**TASK INSTRUCTIONS:** After locating the line that contains "toasts := t;" in the data below, set down exactly that line and each one after it through the line that contains "(at level 10, x", and nothing more.

**TASK INPUT:**
══════════

Definition with_arrays (a : list (list Item)) (w : World) : World :=
  {| github := github w; content := content w; images := images w; arrays := a;
     objects := objects w; localStorage := localStorage w;
     deleteContext := deleteContext w; dashboard := dashboard w;
     loginError := loginError w; syncStatus := syncStatus w; toasts := toasts w;
     requests := requests w |}.

Definition with_objects (o : list jsobj) (w : World) : World :=
  {| github := github w; content := content w; images := images w; arrays := arrays w;
     objects := o; localStorage := localStorage w;
     deleteContext := deleteContext w; dashboard := dashboard w;
     loginError := loginError w; syncStatus := syncStatus w; toasts := toasts w;
     requests := requests w |}.

Definition with_localStorage (s : option Credentials) (w : World) : World :=
  {| github := github w; content := content w; images := images w; arrays := arrays w;
     objects := objects w; localStorage := s;
     deleteContext := deleteContext w; dashboard := dashboard w;
     loginError := loginError w; syncStatus := syncStatus w; toasts := toasts w;
     requests := requests w |}.

Definition with_deleteContext (d : string * string) (w : World) : World :=
  {| github := github w; content := content w; images := images w; arrays := arrays w;
     objects := objects w; localStorage := localStorage w;
     deleteContext := d; dashboard := dashboard w;
     loginError := loginError w; syncStatus := syncStatus w; toasts := toasts w;
     requests := requests w |}.

Definition with_dashboard (b : bool) (w : World) : World :=
  {| github := github w; content := content w; images := images w; arrays := arrays w;
     objects := objects w; localStorage := localStorage w;
     deleteContext := deleteContext w; dashboard := b;
     loginError := loginError w; syncStatus := syncStatus w; toasts := toasts w;
     requests := requests w |}.

Definition with_loginError (e : string) (w : World) : World :=
  {| github := github w; content := content w; images := images w; arrays := arrays w;
     objects := objects w; localStorage := localStorage w;
     deleteContext := deleteContext w; dashboard := dashboard w;
     loginError := e; syncStatus := syncStatus w; toasts := toasts w;
     requests := requests w |}.

Definition with_syncStatus (s : string) (w : World) : World :=
  {| github := github w; content := content w; images := images w; arrays := arrays w;
     objects := objects w; localStorage := localStorage w;
     deleteContext := deleteContext w; dashboard := dashboard w;
     loginError := loginError w; syncStatus := s; toasts := toasts w;
     requests := requests w |}.

Definition with_toasts (t : list (string * string)) (w : World) : World :=
  {| github := github w; content := content w; images := images w; arrays := arrays w;
     objects := objects w; localStorage := localStorage w;
     deleteContext := deleteContext w; dashboard := dashboard w;
     loginError := loginError w; syncStatus := syncStatus w; toasts := t;
     requests := requests w |}.

Definition with_requests (r : list Request) (w : World) : World :=
  {| github := github w; content := content w; images := images w; arrays := arrays w;
     objects := objects w; localStorage := localStorage w;
     deleteContext := deleteContext w; dashboard := dashboard w;
     loginError := loginError w; syncStatus := syncStatus w; toasts := toasts w;
     requests := r |}.

(** The page as the script finds it when it is loaded. *)
Definition initial_world (saved : option Credentials) : World :=
  {| github := no_credentials; content := no_content; images := []; arrays := [];
     objects := []; localStorage := saved; deleteContext := ("", "");
     dashboard := false; loginError := ""; syncStatus := ""; toasts := [];
     requests := [] |}.

(** A computation either returns or throws, and leaves a world. *)
Inductive Res (A : Type) :=
| Ok (a : A)
| Throw (e : exn).
Arguments Ok {A} a.
Arguments Throw {A} e.

Definition M (A : Type) : Type := World -> Res A * World.

Definition ret {A} (a : A) : M A := fun w => (Ok a, w).

Definition bind {A B} (m : M A) (k : A -> M B) : M B :=
  fun w => match m w with
           | (Ok a, w') => k a w'
           | (Throw e, w') => (Throw e, w')
           end.

Definition throw {A} (e : exn) : M A := fun w => (Throw e, w).

(** [try { m } catch (error) { h error }] *)
Definition try_catch {A} (m : M A) (h : exn -> M A) : M A :=
  fun w => match m w with
           | (Ok a, w') => (Ok a, w')
           | (Throw e, w') => h e w'
           end.

Definition gets {A} (f : World -> A) : M A := fun w => (Ok (f w), w).

Definition modify (f : World -> World) : M unit := fun w => (Ok tt, f w).

Notation "'let*' x ':=' m 'in' k" := (bind m (fun x => k))
  (at level 10, x name, m at level 100, k at level 200).
Notation "m '>>' k" := (bind m (fun _ => k))
  (at level 100, k at level 200, right associativity).

(** The world a computation leaves, and what it returned. *)
Definition exec {A} (m : M A) (w : World) : World := snd (m w).
Definition result {A} (m : M A) (w : World) : Res A := fst (m w).

(** *** The stores *)

(** A new array ([[]], the result of [filter], or an array of a parsed
    document). *)
Definition alloc_array (xs : list Item) : M loc :=
  fun w => (Ok (length (arrays w)), with_arrays (arrays w ++ [xs]) w).

Definition read_array (l : loc) : M (list Item) :=
  gets (fun w => default [] (arrays w !! l)).

Definition write_array (l : loc) (xs : list Item) : M unit :=
  modify (fun w => with_arrays (<[l := xs]> (arrays w)) w).

Definition alloc_object (o : jsobj) : M loc :=
  fun w => (Ok (length (objects w)), with_objects (objects w ++ [o]) w).

Definition read_object (l : loc) : M jsobj :=
  gets (fun w => default [] (objects w !! l)).

Definition write_object (l : loc) (o : jsobj) : M unit :=
  modify (fun w => with_objects (<[l := o]> (objects w)) w).

(** The body of a cached collection document as JSON.stringify would see
    it now, with its revision: what the cache holds for that document. *)
Definition collection_view (w : World) (d : option CollDoc)
  : option (option (list Item) * option string) :=
  match d with
  | None => None
  | Some d => Some (match items d with
                    | Some l => Some (default [] (arrays w !! l))
                    | None => None
                    end, sha d)
  end.

Definition config_view (w : World) (d : option ConfDoc)
  : option (option jsobj * option string) :=
  match d with
  | None => None
  | Some d => Some (match config d with
                    | Some l => Some (default [] (objects w !! l))
                    | None => None
                    end, csha d)
  end.

(** The whole cache, by value. *)
Definition cache_view (w : World) :=
  (config_view w (siteConfig (content w)),
   collection_view w (news (content w)),
   collection_view w (projects (content w)),
   collection_view w (events (content w))).

(** *** Status line and notifications *)

Definition updateSyncStatus (status : string) : M unit :=
  modify (with_syncStatus status).

Definition showToast (message type : string) : M unit :=
  modify (fun w => with_toasts (toasts w ++ [(message, type)]) w).

(** ** The admin panel *)

Section Panel.

(** The remote side: the answer to a request, given the requests issued
    before it in this session. *)
Variable net : list Request -> Request -> FetchOutcome.

(** [await fetch(url, { method, headers, body })] *)
Definition fetch (r : Request) : M Response :=
  fun w =>
    let w' := with_requests (requests w ++ [r]) w in
    match net (requests w) r with
    | Rejected reason => (Throw (JsError reason), w')
    | Responded response => (Ok response, w')
    end.

(** [await response.json()] *)
Definition response_json (r : Response) : M Body :=
  match payload r with
  | BodyNotJson => throw (JsError "Unexpected token in JSON")
  | b => ret b
  end.

Definition contents_url (g : Credentials) (path : string) : string :=
  "https://api.github.com/repos/" ++ username g ++ "/" ++ repo g ++ "/contents/" ++ path.

Definition auth_header (g : Credentials) : string := "token " ++ token g.

(** *** Remote document store client *)

(** The four requests of the client, as the fetch calls build them. *)
Definition read_request (g : Credentials) (path : string) : Request :=
  {| method := GET;
     url := contents_url g path ++ "?ref=" ++ branch g;
     authorization := auth_header g;
     body := None |}.

Definition write_request (g : Credentials) (path : string) (text : json)
           (sha : option string) : Request :=
  {| method := PUT;
     url := contents_url g path;
     authorization := auth_header g;
     body := Some {| message := "Update " ++ path ++ " via SOTE Admin";
                     body_content := Some text;
                     body_sha := sha;
                     body_branch := branch g |} |}.

Definition list_request (g : Credentials) : Request :=
  {| method := GET;
     url := contents_url g "images" ++ "?ref=" ++ branch g;
     authorization := auth_header g;
     body := None |}.

Definition delete_request (g : Credentials) (path sha : string) : Request :=
  {| method := DELETE;
     url := contents_url g path;
     authorization := auth_header g;
     body := Some {| message := "Delete image via SOTE Admin";
                     body_content := None;
                     body_sha := Some sha;
                     body_branch := branch g |} |}.

(** What fetchContent returns: [{ data: JSON.parse(content), sha: data.sha }]. *)
Record Fetched := { fdata : json; fsha : option string }.

(** [async function fetchContent(path)] *)
Definition fetchContent (path : string) : M (option Fetched) :=
  let* g := gets github in
  try_catch
    (let* response := fetch (read_request g path) in
     if negb (ok response) then
       if (status response =? 404)%nat then ret None   (* File doesn't exist yet *)
       else throw (JsError ("Failed to fetch " ++ path))
     else
       let* data := response_json response in
       match data with
       | BodyFile (Some parsed) sha => ret (Some {| fdata := parsed; fsha := sha |})
       | _ => throw (JsError "invalid content")   (* atob or JSON.parse throws *)
       end)
    (fun error => (* console.error *) ret None).

(** The value of fetchContent for each outcome of its fetch. *)
Definition fetched_of (o : FetchOutcome) : option Fetched :=
  match o with
  | Rejected _ => None
  | Responded r =>
      if ok r then
        match payload r with
        | BodyFile (Some parsed) sha => Some {| fdata := parsed; fsha := sha |}
        | _ => None
        end
      else None
  end.

(** What is handed to saveContent as [content]: an object literal
    [{ <key>: array }] around an array of the store, or the settings
    object itself. *)
Inductive DocRef :=
| CollectionData (key : string) (arr : loc)
| ConfigData (obj : loc).

(** [JSON.stringify(content, null, 2)]: the document as the store holds
    it at this moment. *)
Definition stringify (c : DocRef) : M json :=
  match c with
  | CollectionData key arr =>
      let* xs := read_array arr in ret (JObj [(key, JArr (map JObj xs))])
  | ConfigData obj =>
      let* o := read_object obj in ret (JObj o)
  end.

(** [error.message || 'Failed to save content'] *)
Definition message_or (error : Body) (fallback : string) : string :=
  match error with
  | BodyError (Some m) => if String.eqb m "" then fallback else m
  | _ => fallback
  end.

(** [async function saveContent(path, content, sha)] *)
Definition saveContent (path : string) (content : DocRef) (sha : option string) : M Body :=
  let* g := gets github in
  let* text := stringify content in
  let* response := fetch (write_request g path text sha) in
  if negb (ok response) then
    let* error := response_json response in
    throw (JsError (message_or error "Failed to save content"))
  else
    response_json response.

(** [result.content.sha] on what saveContent returned. *)
Definition commit_sha_of (result : Body) : Res (option string) :=
  match result with
  | BodyCommit sha => Ok sha
  | BodyFile _ _ => Ok None       (* content is a string: its .sha is undefined *)
  | _ => Throw (JsError "Cannot read properties of undefined (reading 'sha')")
  end.

Definition commit_sha (result : Body) : M (option string) :=
  fun w => (commit_sha_of result, w).

Definition lower (c : ascii) : ascii :=
  let n := nat_of_ascii c in
  if ((65 <=? n) && (n <=? 90))%nat then ascii_of_nat (n + 32) else c.

Fixpoint lowercase (s : string) : string :=
  match s with
  | EmptyString => EmptyString
  | String c s' => String (lower c) (lowercase s')
  end.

══════════

**ANSWER BELOW:**
     loginError := loginError w; syncStatus := syncStatus w; toasts := t;
     requests := requests w |}.

Definition with_requests (r : list Request) (w : World) : World :=
  {| github := github w; content := content w; images := images w; arrays := arrays w;
     objects := objects w; localStorage := localStorage w;
     deleteContext := deleteContext w; dashboard := dashboard w;
     loginError := loginError w; syncStatus := syncStatus w; toasts := toasts w;
     requests := r |}.

(** The page as the script finds it when it is loaded. *)
Definition initial_world (saved : option Credentials) : World :=
  {| github := no_credentials; content := no_content; images := []; arrays := [];
     objects := []; localStorage := saved; deleteContext := ("", "");
     dashboard := false; loginError := ""; syncStatus := ""; toasts := [];
     requests := [] |}.

(** A computation either returns or throws, and leaves a world. *)
Inductive Res (A : Type) :=
| Ok (a : A)
| Throw (e : exn).
Arguments Ok {A} a.
Arguments Throw {A} e.

Definition M (A : Type) : Type := World -> Res A * World.

Definition ret {A} (a : A) : M A := fun w => (Ok a, w).

Definition bind {A B} (m : M A) (k : A -> M B) : M B :=
  fun w => match m w with
           | (Ok a, w') => k a w'
           | (Throw e, w') => (Throw e, w')
           end.

Definition throw {A} (e : exn) : M A := fun w => (Throw e, w).

(** [try { m } catch (error) { h error }] *)
Definition try_catch {A} (m : M A) (h : exn -> M A) : M A :=
  fun w => match m w with
           | (Ok a, w') => (Ok a, w')
           | (Throw e, w') => h e w'
           end.

Definition gets {A} (f : World -> A) : M A := fun w => (Ok (f w), w).

Definition modify (f : World -> World) : M unit := fun w => (Ok tt, f w).

Notation "'let*' x ':=' m 'in' k" := (bind m (fun x => k))
  (at level 10, x name, m at level 100, k at level 200).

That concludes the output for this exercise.